Julie Taillon/LCF.ca

REGINA – Ils se sont affrontés au cégep. Ils se sont affrontés à l’université.
Cette semaine, ils seront pour la première fois réunis dans le même clan… en quelque sorte.
Depuis plusieurs années, les quarts-arrière Jonathan Sénécal, des Carabins de l’Université Montréal, et Arnaud Desjardins, du Rouge et Or de l’Université Laval, sont considérés comme les meilleurs passeurs québécois, voire canadiens, de leur génération.

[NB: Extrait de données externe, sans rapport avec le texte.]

Definition advancedEntry (a : SecurityAdvanced) (k : bytes) (kn v : Node) : bytes + SecurityAdvanced :=
  if isKey k [str "capsicum"] then b ← boolean v (str "security_advanced/capsicum must be a boolean"); inr (a <| sa_capsicum := b |>)
  else if isKey k [str "mac_bsdextended"; str "mac-bsdextended"] then
    l ← listOrScalarOnly v (str "security_advanced/mac_bsdextended"); inr (a <| sa_macRules ::= fun x => x ++ l |>)
  else if isKey k [str "mac_portacl"; str "mac-portacl"] then if IsMap v then eachEntry v portaclEntry a else inr a
  else if isKey k [str "hide_other_jails"; str "hide-other-jails"] then
    b ← boolean v (str "security_advanced/hide_other_jails must be a boolean"); inr (a <| sa_hideOtherJails := b |>)
  else unknown (str "security_advanced") kn.

Definition parseSecurityAdvanced (n : Node) (s : Spec) : bytes + Spec :=
  _ ← mapOnly n (str "security_advanced must be a map");
  a ← eachEntry n advancedEntry blankAdvanced;
  inr (s <| securityAdvanced := Some a |>).

(** [Util::toUInt(AsString(node))] *)
Definition unsignedOf (v : Node) : bytes + Z := w ← AsString v; UtilPure.toUInt w.

Definition terminalEntry (t : TerminalOptions) (k : bytes) (kn v : Node) : bytes + TerminalOptions :=
  if isKey k [str "devfs_ruleset"; str "devfs-ruleset"] then z ← unsignedOf v; inr (t <| tty_devfsRuleset := i32 z |>)
  else if isKey k [str "allow_raw_tty"; str "allow-raw-tty"] then
    b ← boolean v (str "terminal/allow_raw_tty must be a boolean"); inr (t <| tty_allowRawTty := b |>)
  else unknown (str "terminal") kn.

Definition parseTerminal (n : Node) (s : Spec) : bytes + Spec :=
  _ ← mapOnly n (str "terminal must be a map");
  t ← eachEntry n terminalEntry blankTerminal;
  inr (s <| terminalOptions := Some t |>).

(** ** devices, gui *)

Definition unknownClass {A} (cls : bytes) : bytes + A :=
  inl (str "devices: unknown class '" ++ cls ++ str "' (sound, gpu, video, input, usb, serial)").

Definition deviceItem (d : Devices.Devices) (e : Node) : bytes + Devices.Devices :=
  _ ← errIf (negb (IsScalar e)) (str "devices: list entries must be class names");
  w ← AsString e;
  match Devices.setClass d w true with Some d' => inr d' | None => unknownClass w end.

Definition deviceEntry (d : Devices.Devices) (kv : Node * Node) : bytes + Devices.Devices :=
  on ← boolean (snd kv) (str "devices/" ++ emit (fst kv) ++ str " must be a boolean");
  w ← AsString (fst kv);
  match Devices.setClass d w on with Some d' => inr d' | None => unknownClass (emit (fst kv)) end.

Definition parseDevices (n : Node) (s : Spec) : bytes + Spec :=
  match n with
  | Scalar _ =>
      v ← AsString n;
      if beq v (str "all") then inr (s <| devices ::= fun d => d <| Devices.all := true |> |>)
      else _ ← errIf (negb (beq v (str "none"))) (str "devices: expected 'all', 'none', a list or a map of classes, got '" ++ v ++ str "'"); inr s
  | Sequence l => d ← foldM deviceItem l (devices s); inr (s <| devices := d |>)
  | Map l => d ← foldM deviceEntry l (devices s); inr (s <| devices := d |>)
  | Null => inl (str "devices must be 'all', 'none', a list or a map")
  end.

Definition guiModes : list bytes := [str "nested"; str "headless"; str "gpu"; str "auto"; str "wayland"].

Definition guiEntry (g : GuiOptions) (k : bytes) (kn v : Node) : bytes + GuiOptions :=
  if isKey k [str "mode"] then
    w ← word v (str "gui/mode") (guiModes ++ [str "compositor"])
          (str "gui/mode must be 'nested', 'headless', 'gpu', 'auto', 'wayland', or 'compositor'");
    inr (g <| gui_mode := w |>)
  else if isKey k [str "backend"] then
    w ← word v (str "gui/backend") [[]; str "headless"; str "drm"] (str "gui/backend must be 'headless' or 'drm'");
    inr (g <| gui_backend := w |>)
  else if isKey k [str "compositor"] then w ← scalar v (str "gui/compositor"); inr (g <| gui_compositor := w |>)
  else if isKey k [str "vnc_bind"; str "vnc-bind"] then w ← scalar v (str "gui/vnc_bind"); inr (g <| gui_vncBind := w |>)
  else if isKey k [str "resolution"] then w ← scalar v (str "gui/resolution"); inr (g <| gui_resolution := w |>)
  else if isKey k [str "vnc"] then b ← boolean v (str "gui/vnc must be a boolean"); inr (g <| gui_vnc := b |>)
  else if isKey k [str "vnc_native"; str "vnc-native"] then b ← boolean v (str "gui/vnc_native must be a boolean"); inr (g <| gui_vncNative := b |>)
  else if isKey k [str "vnc_port"; str "vnc-port"] then p ← portOf (str "gui/vnc_port") v; inr (g <| gui_vncPort := p |>)
  else if isKey k [str "novnc"] then b ← boolean v (str "gui/novnc must be a boolean"); inr (g <| gui_novnc := b |>)
  else if isKey k [str "vnc_password"; str "vnc-password"] then w ← scalar v (str "gui/vnc_password"); inr (g <| gui_vncPassword := w |>)
  else if isKey k [str "gpu_device"; str "gpu-device"] then w ← scalar v (str "gui/gpu_device"); inr (g <| gui_gpuDevice := w |>)
  else if isKey k [str "gpu_driver"; str "gpu-driver"] then
    w ← word v (str "gui/gpu_driver") [[]; str "nvidia"; str "amdgpu"; str "intel"; str "dummy"]
          (str "gui/gpu_driver must be 'nvidia', 'amdgpu', 'intel', or 'dummy'");
    inr (g <| gui_gpuDriver := w |>)
  else unknown (str "gui") kn.

Definition isCompositor (g : GuiOptions) : bool := beq (gui_mode g) (str "compositor").

(** The checks after the loop. *)
Definition checkGui (g : GuiOptions) : bytes + unit :=
  let c := isCompositor g in
  _ ← errIf (c && is_empty (gui_compositor g)) (str "gui/mode=compositor requires gui/compositor (the command to run, e.g. 'sway')");
  _ ← (if c then
         _ ← match Compositor.parseCompositorCommand (gui_compositor g) with inl e => inl (str "gui/compositor: " ++ e) | inr _ => inr tt end;
         match Compositor.resolveVncBind (gui_vncBind g) with inl e => inl (str "gui/vnc_bind: " ++ e) | inr _ => inr tt end
       else inr tt);
  _ ← errIf (negb c && negb (is_empty (gui_compositor g))) (str "gui/compositor is only valid with gui/mode=compositor");
  _ ← errIf (negb (is_empty (gui_backend g)) && negb c) (str "gui/backend is only valid with gui/mode=compositor");
  errIf (negb (is_empty (gui_vncBind g)) && negb c) (str "gui/vnc_bind is only valid with gui/mode=compositor").

Definition parseGui (n : Node) (s : Spec) : bytes + Spec :=
  if IsScalar n then
    m ← AsString n;
    _ ← errIf (negb (mem m guiModes))
          (str "gui scalar shorthand must be 'nested', 'headless', 'gpu', 'auto', or 'wayland' (got '" ++ m ++ str "')");
    inr (s <| guiOptions := Some (blankGui <| gui_mode := m |>) |>)
  else
    _ ← mapOnly n (str "gui must be a scalar (mode shorthand) or a map");
    g ← eachEntry n guiEntry blankGui;
    _ ← checkGui g;
    inr (s <| guiOptions := Some g |>).
(** ** healthcheck, base_container, cron, restart, scripts *)

Definition healthEntry (h : Healthcheck) (k : bytes) (kn v : Node) : bytes + Healthcheck :=
  if isKey k [str "test"] then w ← scalar v (str "healthcheck/test"); inr (h <| hc_test := w |>)
  else if isKey k [str "interval"] then
    z ← unsignedOf v;
    _ ← errIf (z =? 0) (str "healthcheck/interval must be at least 1 second");
    inr (h <| hc_intervalSec := z |>)
  else if isKey k [str "timeout"] then z ← unsignedOf v; inr (h <| hc_timeoutSec := z |>)
  else if isKey k [str "retries"] then z ← unsignedOf v; inr (h <| hc_retries := z |>)
  else if isKey k [str "start_period"; str "start-period"] then z ← unsignedOf v; inr (h <| hc_startPeriodSec := z |>)
  else unknown (str "healthcheck") kn.

Definition parseHealthcheck (n : Node) (s : Spec) : bytes + Spec :=
  h ← match n with
      | Scalar _ => w ← AsString n; inr (blankHealthcheck <| hc_test := w |>)
      | Map _ =>
          h ← eachEntry n healthEntry blankHealthcheck;
          _ ← errIf (is_empty (hc_test h)) (str "healthcheck requires a 'test' command");
          inr h
      | _ => inl (str "healthcheck must be a scalar (test command) or a map")
      end;
  inr (s <| healthcheck := Some h |>).

Definition parseDepends (n : Node) (s : Spec) : bytes + Spec :=
  l ← listOrScalarOnly n (str "depends"); inr (s <| depends ::= fun x => x ++ l |>).

Definition baseContainerEntry (b : BaseContainer) (k : bytes) (kn v : Node) : bytes + BaseContainer :=
  if isKey k [str "type"] then w ← scalar v (str "base_container/type"); inr (b <| bc_type := w |>)
  else if isKey k [str "name"] then w ← scalar v (str "base_container/name"); inr (b <| bc_name := w |>)
  else unknown (str "base_container") kn.

Definition parseBaseContainer (n : Node) (s : Spec) : bytes + Spec :=
  _ ← mapOnly n (str "base_container must be a map with 'type' and 'name'");
  b0 ← eachEntry n baseContainerEntry blankBaseContainer;
  let b := if is_empty (bc_type b0) then b0 <| bc_type := str "jail" |> else b0 in
  _ ← errIf (negb (beq (bc_type b) (str "jail"))) (str "base_container/type must be 'jail' (only type currently supported)");
  _ ← errIf (is_empty (bc_name b)) (str "base_container/name is required (jail name or JID)");
  inr (s <| baseContainer := Some b |>).

Definition cronField (j : CronJob) (k : bytes) (kn v : Node) : bytes + CronJob :=
  if isKey k [str "schedule"] then w ← scalar v (str "cron/schedule"); inr (j <| cron_schedule := w |>)
  else if isKey k [str "command"] then w ← scalar v (str "cron/command"); inr (j <| cron_command := w |>)
  else if isKey k [str "user"] then w ← scalar v (str "cron/user"); inr (j <| cron_user := w |>)
  else unknown (str "cron") kn.

(** Five fields, or one that starts with [@]. *)
Definition goodSchedule (sched : bytes) : bool :=
  let n := length (words sched) in
  (n =? 5)%nat || ((n =? 1)%nat && starts_with (str "@") sched).

Definition checkCron (j : CronJob) : bytes + unit :=
  _ ← errIf (is_empty (cron_schedule j)) (str "cron entry requires 'schedule' (e.g., '0 3 * * *')");
  _ ← errIf (is_empty (cron_command j)) (str "cron entry requires 'command'");
  _ ← errIf (existsb (one_of [chr 10; chr 13; chr 9]) (cron_schedule j) || existsb (one_of [chr 10; chr 13]) (cron_command j))
        (str "cron entry: schedule/command must be single-line");
  errIf (negb (goodSchedule (cron_schedule j)))
    (str "cron/schedule '" ++ cron_schedule j ++ str "' must have 5 fields (min hour dom mon dow) or be @reboot/@daily/...").

Definition cronItem (e : Node) : bytes + CronJob :=
  _ ← mapOnly e (str "each cron entry must be a map with 'schedule' and 'command'");
  j ← eachEntry e cronField blankCron;
  _ ← checkCron j;
  inr j.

Se retrouvant habituellement aux antipodes d’une des plus grandes rivalités sportives au Québec, les deux joueurs sont cette semaine réunis à Regina pour prendre part au camp d’évaluation de la Ligue canadienne de football (LCF). Donc oui, ils porteront le même chandail, ils piloteront la même attaque et ils recevront leurs instructions des mêmes entraineurs. Mais il ne faut pas s’y méprendre : la rivalité qui les oppose depuis le cégep ne sera pas tout à fait une histoire du passé.
Après tout, le camp d’évaluation est la dernière occasion pour les joueurs de prouver aux dirigeants des neuf équipes du circuit qu’ils ont ce qu’il faut pour connaitre du succès chez les professionnels.
Je me suis entretenu avec les deux fleurons québécois, jeudi, soit moins de 24 heures avant le début de la portion des tests physiques du camp d’évaluation.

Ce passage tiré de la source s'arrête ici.